### [Work task]
Starting with the line that contains "Definition dict_get (k" and stopping after the line that contains "Definition keys (d", return each line below exactly as written, with no others.

### [Exercise inputs]
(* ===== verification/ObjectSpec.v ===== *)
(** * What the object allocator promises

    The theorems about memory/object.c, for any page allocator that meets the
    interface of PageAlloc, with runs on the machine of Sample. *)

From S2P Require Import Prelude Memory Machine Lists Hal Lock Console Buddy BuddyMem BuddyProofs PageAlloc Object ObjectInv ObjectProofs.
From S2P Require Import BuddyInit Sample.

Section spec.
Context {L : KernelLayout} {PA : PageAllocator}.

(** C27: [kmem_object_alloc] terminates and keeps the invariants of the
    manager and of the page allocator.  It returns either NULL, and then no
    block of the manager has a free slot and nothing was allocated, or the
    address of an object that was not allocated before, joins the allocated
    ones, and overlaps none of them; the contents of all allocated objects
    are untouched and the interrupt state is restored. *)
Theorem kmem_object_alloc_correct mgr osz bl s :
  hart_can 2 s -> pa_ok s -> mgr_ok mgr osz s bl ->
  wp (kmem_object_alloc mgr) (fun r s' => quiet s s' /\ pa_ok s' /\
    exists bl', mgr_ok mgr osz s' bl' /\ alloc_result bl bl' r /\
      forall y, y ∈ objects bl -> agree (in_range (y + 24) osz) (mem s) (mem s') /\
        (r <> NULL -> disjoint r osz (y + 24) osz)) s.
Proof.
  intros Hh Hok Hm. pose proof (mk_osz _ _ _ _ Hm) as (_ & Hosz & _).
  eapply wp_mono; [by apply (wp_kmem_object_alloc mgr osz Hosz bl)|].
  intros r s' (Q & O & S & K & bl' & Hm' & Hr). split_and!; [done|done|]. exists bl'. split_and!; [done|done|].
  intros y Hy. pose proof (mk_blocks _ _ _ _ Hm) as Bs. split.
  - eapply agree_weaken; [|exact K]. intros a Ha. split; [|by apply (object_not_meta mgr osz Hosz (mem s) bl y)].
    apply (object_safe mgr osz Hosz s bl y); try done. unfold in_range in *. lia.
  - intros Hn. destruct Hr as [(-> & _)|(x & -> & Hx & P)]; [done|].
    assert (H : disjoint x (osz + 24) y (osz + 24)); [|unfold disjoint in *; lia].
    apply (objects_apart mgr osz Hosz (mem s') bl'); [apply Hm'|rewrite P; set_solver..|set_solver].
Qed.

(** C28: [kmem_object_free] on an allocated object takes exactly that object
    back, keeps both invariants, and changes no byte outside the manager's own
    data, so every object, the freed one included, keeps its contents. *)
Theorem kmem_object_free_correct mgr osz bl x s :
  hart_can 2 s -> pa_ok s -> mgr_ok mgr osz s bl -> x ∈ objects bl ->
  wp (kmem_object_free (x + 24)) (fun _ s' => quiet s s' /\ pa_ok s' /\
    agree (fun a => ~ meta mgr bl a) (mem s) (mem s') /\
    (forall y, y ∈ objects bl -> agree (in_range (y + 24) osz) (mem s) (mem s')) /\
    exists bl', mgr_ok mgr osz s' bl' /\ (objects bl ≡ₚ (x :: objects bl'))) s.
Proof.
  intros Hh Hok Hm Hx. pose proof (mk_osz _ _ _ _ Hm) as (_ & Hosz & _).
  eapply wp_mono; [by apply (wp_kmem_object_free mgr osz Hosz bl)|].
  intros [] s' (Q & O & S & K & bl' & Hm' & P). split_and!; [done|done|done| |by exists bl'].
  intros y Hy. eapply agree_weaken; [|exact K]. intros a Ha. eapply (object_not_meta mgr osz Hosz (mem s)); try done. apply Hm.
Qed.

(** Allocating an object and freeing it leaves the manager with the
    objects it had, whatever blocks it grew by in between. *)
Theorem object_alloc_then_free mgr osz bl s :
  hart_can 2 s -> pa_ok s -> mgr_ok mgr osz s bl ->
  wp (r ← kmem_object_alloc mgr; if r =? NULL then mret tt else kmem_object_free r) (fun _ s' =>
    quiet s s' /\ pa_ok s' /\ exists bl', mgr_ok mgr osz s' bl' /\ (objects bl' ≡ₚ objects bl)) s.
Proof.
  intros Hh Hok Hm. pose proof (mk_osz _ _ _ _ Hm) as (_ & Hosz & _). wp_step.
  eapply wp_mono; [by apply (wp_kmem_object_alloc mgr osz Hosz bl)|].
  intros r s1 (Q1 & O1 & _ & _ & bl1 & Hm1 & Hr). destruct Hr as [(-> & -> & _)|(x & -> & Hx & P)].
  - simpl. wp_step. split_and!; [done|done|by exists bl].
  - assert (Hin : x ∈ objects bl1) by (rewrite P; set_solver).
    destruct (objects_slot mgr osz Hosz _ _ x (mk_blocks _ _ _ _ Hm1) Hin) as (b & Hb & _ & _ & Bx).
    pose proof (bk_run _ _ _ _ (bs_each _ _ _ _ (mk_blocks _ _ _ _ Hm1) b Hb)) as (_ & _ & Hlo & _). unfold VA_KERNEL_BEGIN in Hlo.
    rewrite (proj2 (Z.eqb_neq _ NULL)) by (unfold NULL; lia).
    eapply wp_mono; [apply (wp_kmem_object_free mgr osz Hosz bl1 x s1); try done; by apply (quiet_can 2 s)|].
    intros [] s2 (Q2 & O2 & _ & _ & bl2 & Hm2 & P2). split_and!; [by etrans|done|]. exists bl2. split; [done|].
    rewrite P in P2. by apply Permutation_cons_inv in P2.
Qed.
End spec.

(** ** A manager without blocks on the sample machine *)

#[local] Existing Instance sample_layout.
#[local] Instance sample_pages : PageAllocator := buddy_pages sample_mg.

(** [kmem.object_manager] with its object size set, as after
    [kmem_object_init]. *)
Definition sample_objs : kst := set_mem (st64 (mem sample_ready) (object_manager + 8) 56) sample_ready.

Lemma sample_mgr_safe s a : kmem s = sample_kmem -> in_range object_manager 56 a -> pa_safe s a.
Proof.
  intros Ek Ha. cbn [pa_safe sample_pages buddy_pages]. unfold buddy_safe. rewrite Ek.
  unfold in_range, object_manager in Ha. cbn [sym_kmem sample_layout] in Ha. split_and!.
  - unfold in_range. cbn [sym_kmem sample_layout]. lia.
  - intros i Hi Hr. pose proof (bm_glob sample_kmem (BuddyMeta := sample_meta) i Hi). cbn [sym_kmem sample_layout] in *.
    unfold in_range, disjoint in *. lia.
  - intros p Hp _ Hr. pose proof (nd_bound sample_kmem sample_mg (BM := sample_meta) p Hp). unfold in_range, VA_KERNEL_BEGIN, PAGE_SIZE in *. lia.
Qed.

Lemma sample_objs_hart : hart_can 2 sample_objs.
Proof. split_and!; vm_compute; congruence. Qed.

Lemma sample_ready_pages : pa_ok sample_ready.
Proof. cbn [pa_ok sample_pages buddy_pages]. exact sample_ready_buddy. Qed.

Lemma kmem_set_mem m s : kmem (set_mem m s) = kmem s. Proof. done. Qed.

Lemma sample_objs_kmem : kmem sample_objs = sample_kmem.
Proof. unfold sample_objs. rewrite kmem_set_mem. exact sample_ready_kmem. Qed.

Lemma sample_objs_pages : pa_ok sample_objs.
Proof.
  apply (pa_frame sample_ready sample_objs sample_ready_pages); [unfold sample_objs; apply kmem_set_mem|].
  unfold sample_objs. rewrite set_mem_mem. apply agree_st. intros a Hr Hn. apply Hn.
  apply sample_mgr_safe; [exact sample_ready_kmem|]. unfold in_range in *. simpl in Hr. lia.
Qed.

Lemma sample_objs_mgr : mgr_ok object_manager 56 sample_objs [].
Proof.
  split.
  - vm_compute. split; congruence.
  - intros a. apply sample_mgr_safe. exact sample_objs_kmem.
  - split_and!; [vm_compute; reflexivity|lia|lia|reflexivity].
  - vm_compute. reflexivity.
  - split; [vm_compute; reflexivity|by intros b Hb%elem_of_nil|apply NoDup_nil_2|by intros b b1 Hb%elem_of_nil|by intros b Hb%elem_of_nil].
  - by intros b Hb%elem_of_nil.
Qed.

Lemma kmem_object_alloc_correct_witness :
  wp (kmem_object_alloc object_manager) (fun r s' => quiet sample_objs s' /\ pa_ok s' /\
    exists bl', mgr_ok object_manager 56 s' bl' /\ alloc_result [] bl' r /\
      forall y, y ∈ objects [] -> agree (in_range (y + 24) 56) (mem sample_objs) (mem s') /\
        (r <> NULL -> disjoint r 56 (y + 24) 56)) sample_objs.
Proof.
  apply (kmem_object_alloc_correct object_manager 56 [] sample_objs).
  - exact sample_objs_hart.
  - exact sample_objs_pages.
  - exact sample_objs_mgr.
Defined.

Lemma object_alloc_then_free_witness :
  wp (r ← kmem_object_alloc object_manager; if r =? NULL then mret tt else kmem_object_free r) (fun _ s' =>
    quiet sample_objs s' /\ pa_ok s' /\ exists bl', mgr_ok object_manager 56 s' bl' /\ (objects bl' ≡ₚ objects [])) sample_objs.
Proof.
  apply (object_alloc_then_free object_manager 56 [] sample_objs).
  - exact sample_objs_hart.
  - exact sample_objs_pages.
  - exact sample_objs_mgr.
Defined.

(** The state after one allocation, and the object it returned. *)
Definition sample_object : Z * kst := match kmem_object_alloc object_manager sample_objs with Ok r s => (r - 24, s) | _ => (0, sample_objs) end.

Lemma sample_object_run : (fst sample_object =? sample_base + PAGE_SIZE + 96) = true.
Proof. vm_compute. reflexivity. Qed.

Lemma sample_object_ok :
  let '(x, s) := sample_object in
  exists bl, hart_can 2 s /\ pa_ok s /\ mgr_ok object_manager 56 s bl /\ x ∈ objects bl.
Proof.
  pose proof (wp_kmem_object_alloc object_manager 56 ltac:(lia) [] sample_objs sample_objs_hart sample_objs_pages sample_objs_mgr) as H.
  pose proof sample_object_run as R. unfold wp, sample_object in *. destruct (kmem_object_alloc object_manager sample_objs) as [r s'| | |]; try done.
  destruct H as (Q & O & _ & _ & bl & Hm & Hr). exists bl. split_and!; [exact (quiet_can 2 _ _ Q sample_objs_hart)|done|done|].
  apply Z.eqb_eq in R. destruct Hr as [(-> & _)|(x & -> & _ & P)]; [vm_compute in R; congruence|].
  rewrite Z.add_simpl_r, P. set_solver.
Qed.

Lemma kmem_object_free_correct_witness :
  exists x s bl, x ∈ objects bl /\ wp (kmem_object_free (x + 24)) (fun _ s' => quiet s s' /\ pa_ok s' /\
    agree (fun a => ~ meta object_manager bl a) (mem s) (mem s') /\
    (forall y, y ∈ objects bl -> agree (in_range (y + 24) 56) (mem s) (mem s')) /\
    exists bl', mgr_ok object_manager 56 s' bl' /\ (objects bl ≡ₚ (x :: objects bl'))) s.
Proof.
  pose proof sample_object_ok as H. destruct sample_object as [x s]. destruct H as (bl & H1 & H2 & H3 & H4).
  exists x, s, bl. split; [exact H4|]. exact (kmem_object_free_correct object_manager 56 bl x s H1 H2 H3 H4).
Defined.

--

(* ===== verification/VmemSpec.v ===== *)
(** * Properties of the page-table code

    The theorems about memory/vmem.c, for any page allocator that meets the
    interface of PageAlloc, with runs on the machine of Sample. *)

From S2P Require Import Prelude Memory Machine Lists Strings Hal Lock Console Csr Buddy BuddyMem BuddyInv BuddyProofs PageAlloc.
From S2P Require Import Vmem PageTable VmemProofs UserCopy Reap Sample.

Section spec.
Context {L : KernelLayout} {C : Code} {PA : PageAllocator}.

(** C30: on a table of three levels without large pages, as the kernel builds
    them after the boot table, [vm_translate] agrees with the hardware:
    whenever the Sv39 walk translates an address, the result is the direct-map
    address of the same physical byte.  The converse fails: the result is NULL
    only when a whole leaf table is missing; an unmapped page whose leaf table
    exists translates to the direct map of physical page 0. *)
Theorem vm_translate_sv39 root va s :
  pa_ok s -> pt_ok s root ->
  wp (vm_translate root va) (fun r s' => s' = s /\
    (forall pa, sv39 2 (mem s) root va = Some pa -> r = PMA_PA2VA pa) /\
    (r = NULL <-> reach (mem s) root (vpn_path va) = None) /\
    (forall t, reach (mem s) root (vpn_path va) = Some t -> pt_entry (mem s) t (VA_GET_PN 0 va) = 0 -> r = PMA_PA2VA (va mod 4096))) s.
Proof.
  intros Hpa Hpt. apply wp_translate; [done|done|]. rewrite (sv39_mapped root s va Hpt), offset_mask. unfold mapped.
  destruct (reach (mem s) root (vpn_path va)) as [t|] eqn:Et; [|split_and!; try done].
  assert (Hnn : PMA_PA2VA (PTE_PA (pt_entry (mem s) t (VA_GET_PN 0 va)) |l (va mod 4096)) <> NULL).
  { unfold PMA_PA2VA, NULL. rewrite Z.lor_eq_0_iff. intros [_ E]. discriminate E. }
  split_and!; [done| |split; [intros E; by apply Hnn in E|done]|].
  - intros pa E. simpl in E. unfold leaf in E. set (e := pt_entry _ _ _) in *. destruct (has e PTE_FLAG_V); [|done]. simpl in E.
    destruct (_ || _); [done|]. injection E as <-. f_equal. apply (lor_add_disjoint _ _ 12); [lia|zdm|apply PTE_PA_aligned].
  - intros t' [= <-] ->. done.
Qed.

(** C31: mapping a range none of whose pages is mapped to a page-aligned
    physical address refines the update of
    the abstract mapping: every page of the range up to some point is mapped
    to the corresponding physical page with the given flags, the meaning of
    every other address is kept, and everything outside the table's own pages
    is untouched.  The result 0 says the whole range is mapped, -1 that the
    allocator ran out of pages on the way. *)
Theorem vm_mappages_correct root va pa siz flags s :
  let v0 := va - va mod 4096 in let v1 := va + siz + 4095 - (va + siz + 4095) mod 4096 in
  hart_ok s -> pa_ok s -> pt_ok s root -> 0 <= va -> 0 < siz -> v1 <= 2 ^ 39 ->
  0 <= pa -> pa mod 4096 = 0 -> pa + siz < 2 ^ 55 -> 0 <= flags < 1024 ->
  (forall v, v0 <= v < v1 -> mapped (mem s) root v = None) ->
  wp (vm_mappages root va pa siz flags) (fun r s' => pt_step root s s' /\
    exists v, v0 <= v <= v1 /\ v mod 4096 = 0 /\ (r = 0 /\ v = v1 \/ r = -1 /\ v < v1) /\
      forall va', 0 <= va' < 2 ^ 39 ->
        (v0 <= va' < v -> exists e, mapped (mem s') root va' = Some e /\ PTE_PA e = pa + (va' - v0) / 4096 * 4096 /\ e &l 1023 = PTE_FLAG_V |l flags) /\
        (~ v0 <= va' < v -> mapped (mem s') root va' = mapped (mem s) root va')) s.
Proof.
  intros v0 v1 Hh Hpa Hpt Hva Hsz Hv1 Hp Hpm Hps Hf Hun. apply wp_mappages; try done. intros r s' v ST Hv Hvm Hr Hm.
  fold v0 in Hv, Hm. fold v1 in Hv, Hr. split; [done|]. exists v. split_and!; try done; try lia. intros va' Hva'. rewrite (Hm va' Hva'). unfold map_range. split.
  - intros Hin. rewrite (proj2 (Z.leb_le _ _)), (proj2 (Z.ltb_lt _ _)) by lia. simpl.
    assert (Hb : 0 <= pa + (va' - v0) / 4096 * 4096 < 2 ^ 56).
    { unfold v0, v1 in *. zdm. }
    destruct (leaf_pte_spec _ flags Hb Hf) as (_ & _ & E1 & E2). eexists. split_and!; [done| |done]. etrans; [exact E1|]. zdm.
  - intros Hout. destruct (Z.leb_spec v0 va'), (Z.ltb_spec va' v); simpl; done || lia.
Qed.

---

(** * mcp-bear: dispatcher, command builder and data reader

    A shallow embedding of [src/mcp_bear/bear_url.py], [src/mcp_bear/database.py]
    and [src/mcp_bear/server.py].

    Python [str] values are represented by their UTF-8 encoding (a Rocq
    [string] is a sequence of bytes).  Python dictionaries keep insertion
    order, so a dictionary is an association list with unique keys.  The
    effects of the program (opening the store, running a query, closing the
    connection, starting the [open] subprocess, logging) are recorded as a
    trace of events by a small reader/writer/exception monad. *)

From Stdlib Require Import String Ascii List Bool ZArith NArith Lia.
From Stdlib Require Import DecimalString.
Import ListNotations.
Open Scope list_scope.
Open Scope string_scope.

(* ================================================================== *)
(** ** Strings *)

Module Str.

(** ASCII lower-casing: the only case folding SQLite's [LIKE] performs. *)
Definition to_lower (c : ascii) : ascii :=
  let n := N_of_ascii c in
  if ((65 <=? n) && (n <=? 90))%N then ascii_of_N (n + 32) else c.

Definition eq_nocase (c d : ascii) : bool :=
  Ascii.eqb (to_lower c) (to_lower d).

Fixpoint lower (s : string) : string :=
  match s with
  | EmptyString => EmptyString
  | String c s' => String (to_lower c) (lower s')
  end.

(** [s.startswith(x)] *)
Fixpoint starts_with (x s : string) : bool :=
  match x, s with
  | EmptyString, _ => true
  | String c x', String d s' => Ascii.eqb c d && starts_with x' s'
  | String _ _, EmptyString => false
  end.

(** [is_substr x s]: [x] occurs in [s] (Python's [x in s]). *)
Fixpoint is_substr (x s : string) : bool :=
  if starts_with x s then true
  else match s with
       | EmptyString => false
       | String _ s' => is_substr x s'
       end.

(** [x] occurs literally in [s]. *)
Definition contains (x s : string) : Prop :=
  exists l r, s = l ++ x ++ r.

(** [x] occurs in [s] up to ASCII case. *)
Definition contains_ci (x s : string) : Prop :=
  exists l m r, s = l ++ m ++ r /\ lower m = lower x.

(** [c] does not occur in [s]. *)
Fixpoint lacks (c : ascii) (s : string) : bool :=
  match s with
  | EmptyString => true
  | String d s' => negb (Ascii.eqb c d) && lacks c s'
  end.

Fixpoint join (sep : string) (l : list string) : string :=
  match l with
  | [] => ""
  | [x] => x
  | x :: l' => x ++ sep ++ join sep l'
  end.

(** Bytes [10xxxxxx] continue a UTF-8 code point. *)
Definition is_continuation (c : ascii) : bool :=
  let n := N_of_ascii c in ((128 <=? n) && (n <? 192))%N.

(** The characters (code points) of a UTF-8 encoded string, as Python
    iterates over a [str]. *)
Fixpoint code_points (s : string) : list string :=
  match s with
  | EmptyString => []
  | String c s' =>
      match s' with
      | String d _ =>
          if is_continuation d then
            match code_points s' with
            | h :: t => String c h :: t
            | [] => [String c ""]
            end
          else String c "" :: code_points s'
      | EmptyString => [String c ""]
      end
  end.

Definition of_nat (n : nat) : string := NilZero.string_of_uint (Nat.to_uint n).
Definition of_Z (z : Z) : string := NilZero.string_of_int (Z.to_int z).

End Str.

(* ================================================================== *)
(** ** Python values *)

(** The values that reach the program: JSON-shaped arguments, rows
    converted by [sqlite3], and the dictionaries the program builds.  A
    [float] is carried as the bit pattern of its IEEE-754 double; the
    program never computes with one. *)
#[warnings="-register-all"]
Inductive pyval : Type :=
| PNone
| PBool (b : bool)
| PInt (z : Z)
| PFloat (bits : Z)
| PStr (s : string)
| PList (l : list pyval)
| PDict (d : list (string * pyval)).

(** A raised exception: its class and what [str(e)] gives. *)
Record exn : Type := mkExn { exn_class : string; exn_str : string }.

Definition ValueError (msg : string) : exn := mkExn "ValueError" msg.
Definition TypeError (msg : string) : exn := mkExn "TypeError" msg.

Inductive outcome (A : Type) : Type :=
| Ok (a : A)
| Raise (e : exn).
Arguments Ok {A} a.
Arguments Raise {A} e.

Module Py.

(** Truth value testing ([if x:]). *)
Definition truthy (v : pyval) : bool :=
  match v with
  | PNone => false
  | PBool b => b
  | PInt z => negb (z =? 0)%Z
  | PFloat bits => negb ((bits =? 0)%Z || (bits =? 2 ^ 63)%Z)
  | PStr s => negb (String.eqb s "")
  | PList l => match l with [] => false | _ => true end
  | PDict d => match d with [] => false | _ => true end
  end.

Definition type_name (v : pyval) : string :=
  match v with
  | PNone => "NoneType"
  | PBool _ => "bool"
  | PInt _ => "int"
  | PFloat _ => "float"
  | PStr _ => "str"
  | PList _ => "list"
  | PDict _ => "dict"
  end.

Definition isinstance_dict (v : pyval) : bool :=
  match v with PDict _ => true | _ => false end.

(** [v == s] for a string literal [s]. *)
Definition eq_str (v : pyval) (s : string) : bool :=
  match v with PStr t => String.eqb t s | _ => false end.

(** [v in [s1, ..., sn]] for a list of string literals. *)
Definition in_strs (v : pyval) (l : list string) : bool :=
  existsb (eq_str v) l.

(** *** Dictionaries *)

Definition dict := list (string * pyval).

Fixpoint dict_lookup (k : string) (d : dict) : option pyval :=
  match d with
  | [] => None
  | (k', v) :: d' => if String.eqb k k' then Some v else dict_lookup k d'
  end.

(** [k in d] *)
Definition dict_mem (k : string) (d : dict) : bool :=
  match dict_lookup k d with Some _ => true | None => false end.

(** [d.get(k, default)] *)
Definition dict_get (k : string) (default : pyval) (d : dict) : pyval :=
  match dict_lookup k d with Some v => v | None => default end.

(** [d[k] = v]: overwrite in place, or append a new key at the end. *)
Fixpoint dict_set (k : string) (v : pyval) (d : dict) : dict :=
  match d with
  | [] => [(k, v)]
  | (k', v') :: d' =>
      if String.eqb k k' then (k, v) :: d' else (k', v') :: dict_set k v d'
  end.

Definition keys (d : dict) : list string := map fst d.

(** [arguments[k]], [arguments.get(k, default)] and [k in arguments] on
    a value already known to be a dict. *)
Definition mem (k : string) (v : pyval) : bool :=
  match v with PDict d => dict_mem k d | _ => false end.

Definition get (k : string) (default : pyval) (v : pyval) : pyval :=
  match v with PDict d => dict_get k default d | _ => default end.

### [Answer for this exercise]
Definition dict_get (k : string) (default : pyval) (d : dict) : pyval :=
  match dict_lookup k d with Some v => v | None => default end.

(** [d[k] = v]: overwrite in place, or append a new key at the end. *)
Fixpoint dict_set (k : string) (v : pyval) (d : dict) : dict :=
  match d with
  | [] => [(k, v)]
  | (k', v') :: d' =>
      if String.eqb k k' then (k, v) :: d' else (k', v') :: dict_set k v d'
  end.

Definition keys (d : dict) : list string := map fst d.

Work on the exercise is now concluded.